Locate each line below that includes "match" and reproduce it.

Provided information below:

(* ===== verification/Utf8.v ===== *)
(** UTF-8 text.  A Rust [&str] is a list of bytes that [valid_utf8] accepts;
    the crate relies on [str::from_utf8], [chars], [is_char_boundary] and the
    predicates of [char].  These are the standard library's definitions. *)
From S2P Require Import Prelude.

Definition cont_byte (b : byte) : bool := between 128 191 b.

(** The first character of a byte string and the bytes after it; [None] where
    [str::from_utf8] finds an error (or at the end). *)
Definition next_char (l : bytes) : option (Z * bytes) :=
  match l with
  | [] => None
  | b0 :: l0 =>
      if between 0 127 b0 then Some (b0, l0) else
      match l0 with
      | [] => None
      | b1 :: l1 =>
          if between 194 223 b0 then
            if cont_byte b1 then Some ((b0 - 192) * 64 + (b1 - 128), l1) else None
          else
          match l1 with
          | [] => None
          | b2 :: l2 =>
              if between 224 239 b0 then
                if between (if b0 =? 224 then 160 else 128) (if b0 =? 237 then 159 else 191) b1 && cont_byte b2
                then Some (((b0 - 224) * 64 + (b1 - 128)) * 64 + (b2 - 128), l2) else None
              else
              match l2 with
              | [] => None
              | b3 :: l3 =>
                  if between 240 244 b0 &&
                     between (if b0 =? 240 then 144 else 128) (if b0 =? 244 then 143 else 191) b1 &&
                     cont_byte b2 && cont_byte b3
                  then Some ((((b0 - 240) * 64 + (b1 - 128)) * 64 + (b2 - 128)) * 64 + (b3 - 128), l3)
                  else None
              end
          end
      end
  end.

Fixpoint chars_fuel (fuel : nat) (l : bytes) : option (list Z) :=
  match l, fuel with
  | [], _ => Some []
  | _, O => None
  | _, S fuel' => '(c, l') ← next_char l; cons c <$> chars_fuel fuel' l'
  end.

(** [str::from_utf8(l).map(|s| s.chars())]. *)
Definition utf8_chars (l : bytes) : option (list Z) := chars_fuel (length l) l.
Definition valid_utf8 (l : bytes) : bool := bool_decide (is_Some (utf8_chars l)).

(** [s.chars()] of a [&str]. *)
Definition chars (l : bytes) : list Z := default [] (utf8_chars l).

(** [s.is_char_boundary(i)] *)
Definition is_char_boundary (l : bytes) (i : nat) : bool :=
  (i =? 0)%nat || match l !! i with Some b => negb (cont_byte b) | None => (i =? length l)%nat end.

(** [char::is_control]: the category Cc. *)
Definition is_control (c : Z) : bool := between 0 31 c || between 127 159 c.

(** [char::encode_utf8] for the code points below 2048. *)
Definition encode_small (c : Z) : bytes := if c <? 128 then [c] else [192 + c / 64; 128 + c mod 64].

(** [char::is_whitespace]: the property White_Space. *)
Definition is_whitespace (c : Z) : bool :=
  between 9 13 c || existsb (Z.eqb c) [32; 133; 160; 5760; 8232; 8233; 8239; 8287; 12288] || between 8192 8202 c.

Fixpoint trim_start_fuel (fuel : nat) (l : bytes) : bytes :=
  match fuel with
  | O => l
  | S fuel' =>
      match next_char l with
      | Some (c, l') => if is_whitespace c then trim_start_fuel fuel' l' else l
      | None => l
      end
  end.
(** [s.trim_start()] *)
Definition str_trim_start (l : bytes) : bytes := trim_start_fuel (length l) l.

(** The index after the last character that is not white space. *)
Fixpoint text_end_fuel (fuel : nat) (l : bytes) (index end_ : nat) : nat :=
  match fuel with
  | O => end_
  | S fuel' =>
      match next_char l with
      | Some (c, l') =>
          let index' := (index + (length l - length l'))%nat in
          text_end_fuel fuel' l' index' (if is_whitespace c then end_ else index')
      | None => end_
      end
  end.
(** [s.trim_end()] *)
Definition str_trim_end (l : bytes) : bytes := take (text_end_fuel (length l) l 0 0) l.
(** [s.trim()] *)
Definition str_trim (l : bytes) : bytes := str_trim_end (str_trim_start l).

Definition is_byte (b : byte) : Prop := 0 <= b < 256.

(** * Facts *)

Lemma between_true lo hi x : between lo hi x = true <-> lo <= x <= hi.
Proof. unfold between. rewrite andb_true_iff, !Z.leb_le. done. Qed.

(** The bytes of one character, followed by anything. *)
Lemma next_char_split l c r :
  next_char l = Some (c, r) ->
  exists b0 tl, l = (b0 :: tl) ++ r /\ Forall (fun b => cont_byte b = true) tl /\ (length tl <= 3)%nat /\
    cont_byte b0 = false /\ Forall is_byte (b0 :: tl) /\
    (tl = [] -> c = b0 /\ c < 128) /\ (tl <> [] -> 128 <= c) /\
    forall r', next_char ((b0 :: tl) ++ r') = Some (c, r').
Proof.
  destruct l as [|b0 l0]; [done|]. cbn [next_char].
  destruct (between 0 127 b0) eqn:H0.
  { intros [= <- <-]. apply between_true in H0. exists b0, []. split_and!; try done; try (simpl; lia).
    - unfold cont_byte. apply not_true_iff_false. rewrite between_true. lia.
    - repeat constructor; unfold is_byte; lia.
    - intros r'. cbn. by rewrite (proj2 (between_true _ _ _)). }
  destruct l0 as [|b1 l1]; [done|].
  destruct (between 194 223 b0) eqn:H1.
  { destruct (cont_byte b1) eqn:Hc1; [|done]. intros [= <- <-].
    exists b0, [b1]. unfold cont_byte in *. split_and!; try done; try (simpl; lia).
    - by repeat constructor.
    - apply not_true_iff_false. rewrite between_true in *. lia.
    - rewrite between_true in *. repeat constructor; unfold is_byte; lia.
    - intros _. rewrite between_true in *. lia.
    - intros r'. cbn. unfold cont_byte. by rewrite H0, H1, Hc1. }
  destruct l1 as [|b2 l2]; [done|].
  destruct (between 224 239 b0) eqn:H2.
  { destruct (between _ _ b1) eqn:Hb1; [|done]. destruct (cont_byte b2) eqn:Hc2; [|done]. intros [= <- <-].
    assert (between 128 191 b1 = true) as Hc1.
    { rewrite between_true in *. destruct (b0 =? 224), (b0 =? 237); lia. }
    assert (b0 = 224 -> 160 <= b1) as Hlow.
    { intros ->. rewrite between_true in *. simpl in Hb1. lia. }
    exists b0, [b1; b2]. unfold cont_byte in *. split_and!; try done; try (simpl; lia).
    - by repeat constructor.
    - apply not_true_iff_false. rewrite between_true in *. lia.
    - rewrite between_true in *. repeat constructor; unfold is_byte; lia.
    - intros _. rewrite between_true in *. lia.
    - intros r'. cbn. unfold cont_byte. by rewrite H0, H1, H2, Hb1, Hc2. }
  destruct l2 as [|b3 l3]; [done|].
  destruct (between 240 244 b0) eqn:H3; [|done].
  destruct (between _ _ b1) eqn:Hb1; [|done].
  destruct (cont_byte b2) eqn:Hc2; [|done]. destruct (cont_byte b3) eqn:Hc3; [|done]. intros [= <- <-].
  assert (between 128 191 b1 = true) as Hc1.
  { rewrite between_true in *. destruct (b0 =? 240), (b0 =? 244); lia. }
  assert (b0 = 240 -> 144 <= b1) as Hlow.
  { intros ->. rewrite between_true in *. simpl in Hb1. lia. }
  exists b0, [b1; b2; b3]. unfold cont_byte in *. split_and!; try done; try (simpl; lia).
  - by repeat constructor.
  - apply not_true_iff_false. rewrite between_true in *. lia.
  - rewrite between_true in *. repeat constructor; unfold is_byte; lia.
  - intros _. rewrite between_true in *. lia.
  - intros r'. cbn. unfold cont_byte. by rewrite H0, H1, H2, H3, Hb1, Hc2, Hc3.
Qed.

Lemma chars_fuel_enough n l : (length l <= n)%nat -> chars_fuel n l = utf8_chars l.
Proof.
  unfold utf8_chars. generalize (le_n (length l)). generalize (length l) at 2 4. intros m Hm Hn. revert m n Hm Hn.
  induction l as [l IH] using (induction_ltof1 _ (@length Z)). unfold ltof in IH. intros m n Hm Hn.
  destruct l as [|b l]; [by destruct m, n|]. destruct m as [|m]; [simpl in Hm; lia|]. destruct n as [|n]; [simpl in Hn; lia|].
  cbn [chars_fuel]. destruct (next_char (b :: l)) as [[c r]|] eqn:Hc; [|done]. simpl.
  apply next_char_split in Hc as (b0 & tl & Hl & _). apply (f_equal length) in Hl. rewrite length_app in Hl. simpl in *.
  rewrite (IH r ltac:(lia) m n) by lia. done.
Qed.

Lemma utf8_chars_unfold l :
  l <> [] -> utf8_chars l = ('(c, r) ← next_char l; cons c <$> utf8_chars r).
Proof.
  intros Hl. unfold utf8_chars at 1. destruct l as [|b l]; [done|]. cbn [length chars_fuel].
  destruct (next_char (b :: l)) as [[c r]|] eqn:Hc; [|done]. simpl.
  apply next_char_split in Hc as (b0 & tl & Hl' & _). apply (f_equal length) in Hl'. rewrite length_app in Hl'. simpl in Hl'.
  rewrite chars_fuel_enough by lia. done.
Qed.

Lemma utf8_chars_app a b ca :
  utf8_chars a = Some ca -> utf8_chars (a ++ b) = (fun cb => ca ++ cb) <$> utf8_chars b.
Proof.
  revert ca. induction a as [a IH] using (induction_ltof1 _ (@length Z)). unfold ltof in IH. intros ca.
  destruct a as [|x a]; [intros [= <-]; simpl; by destruct (utf8_chars b)|].
  rewrite !utf8_chars_unfold by done.
  intros ([c r] & Hc & (cr & Hr & ->)%fmap_Some)%bind_Some.
  apply next_char_split in Hc as (b0 & tl & Hl & _ & _ & _ & _ & _ & _ & Hn). rewrite Hl, <-app_assoc, Hn.
  simpl. rewrite (IH r) with (ca := cr); [|apply (f_equal length) in Hl; rewrite length_app in Hl; simpl in *; lia|done].
  destruct (utf8_chars b); done.
Qed.

(** An ASCII text is its characters. *)
Lemma utf8_chars_ascii l cs : utf8_chars l = Some cs -> Forall (fun c => c < 128) cs -> l = cs.
Proof.
  revert cs. induction l as [l IH] using (induction_ltof1 _ (@length Z)). unfold ltof in IH. intros cs.
  destruct l as [|x l]; [by intros [= <-]|].
  rewrite utf8_chars_unfold by done. intros ([c r] & Hc & (cr & Hr & ->)%fmap_Some)%bind_Some [H1 H2]%Forall_cons.
  apply next_char_split in Hc as (b0 & tl & Hl & _ & _ & _ & _ & Ht & Ht' & _).
  destruct tl as [|b1 tl]; [|assert (128 <= c) by (by apply Ht'); lia]. destruct (Ht eq_refl) as [-> _]. rewrite Hl. cbn [app].
  f_equal. apply IH; [|done|done]. rewrite Hl. simpl. lia.
Qed.

(** A valid text cut at a character boundary. *)
Lemma utf8_chars_split a b cs :
  utf8_chars (a ++ b) = Some cs -> (forall x, head b = Some x -> cont_byte x = false) ->
  exists ca cb, utf8_chars a = Some ca /\ utf8_chars b = Some cb /\ cs = ca ++ cb.
Proof.
  intros H Hb. revert cs H. induction a as [a IH] using (induction_ltof1 _ (@length Z)). unfold ltof in IH. intros cs.
  destruct a as [|x a]; [intros H; by exists [], cs|].
  rewrite utf8_chars_unfold by done. intros ([c r] & Hc & (cr & Hr & ->)%fmap_Some)%bind_Some.
  apply next_char_split in Hc as (b0 & tl & Hl & Htl & _ & _ & _ & _ & _ & Hn).
  injection Hl as -> Hl. apply app_eq_inv in Hl as [(k & -> & ->)|(k & -> & Hk)].
  - apply IH in Hr as (ca & cb & Hca & Hcb & ->); [|simpl; rewrite length_app; lia].
    exists (c :: ca), cb. split_and!; [|done|done]. rewrite utf8_chars_unfold by done.
    change (b0 :: tl ++ k) with ((b0 :: tl) ++ k). rewrite Hn. simpl. by rewrite Hca.
  - destruct k as [|y k].
    + simpl in Hk. subst r. rewrite app_nil_r in *. exists [c], cr. split_and!; [|done|done].
      rewrite utf8_chars_unfold by done. specialize (Hn []). rewrite app_nil_r in Hn. by rewrite Hn.
    + exfalso. rewrite Forall_app, Forall_cons in Htl. destruct Htl as (_ & Hy & _).
      rewrite (Hb y) in Hy; [done|]. by rewrite Hk.
Qed.

(** Where a character is looked for, the text up to the boundary is the
    whole of it. *)
Lemma utf8_boundary l cs i :
  utf8_chars l = Some cs -> is_char_boundary l i = true -> (i <= length l)%nat ->
  exists ca cb, utf8_chars (take i l) = Some ca /\ utf8_chars (drop i l) = Some cb /\ cs = ca ++ cb.
Proof.
  intros Hl Hb Hi. apply utf8_chars_split; [by rewrite take_drop|].
  intros x Hx. unfold is_char_boundary in Hb. destruct i as [|i].
  - rewrite drop_0 in Hx. destruct l as [|y l]; [done|]. injection Hx as ->.
    rewrite utf8_chars_unfold in Hl by done. apply bind_Some in Hl as ([c r] & Hc & _).
    apply next_char_split in Hc as (b0 & tl & Hl & _ & _ & Hb0 & _). by injection Hl as -> _.
  - simpl in Hb. assert (l !! S i = Some x) as Hlk.
    { rewrite <-(take_drop (S i) l). rewrite lookup_app_r by (rewrite length_take; lia).
      rewrite length_take, Nat.min_l, Nat.sub_diag by done. by destruct (drop (S i) l). }
    rewrite Hlk in Hb. by apply negb_true_iff.
Qed.

Lemma utf8_ascii l : Forall (fun b => 0 <= b < 128) l -> utf8_chars l = Some l.
Proof.
  induction 1 as [|b l Hb _ IH]; [done|]. rewrite utf8_chars_unfold by done. cbn [next_char].
  rewrite (proj2 (between_true 0 127 b)) by lia. cbn [mbind option_bind]. by rewrite IH.
Qed.

Lemma valid_utf8_ascii l : Forall (fun b => 0 <= b < 128) l -> valid_utf8 l = true.
Proof. intros H. unfold valid_utf8. rewrite utf8_ascii by done. done. Qed.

End of Provided information.

__Your response__.
  match l with
      match l0 with
          match l1 with
              match l2 with
  match l, fuel with
  (i =? 0)%nat || match l !! i with Some b => negb (cont_byte b) | None => (i =? length l)%nat end.
  match fuel with
      match next_char l with
  match fuel with
      match next_char l with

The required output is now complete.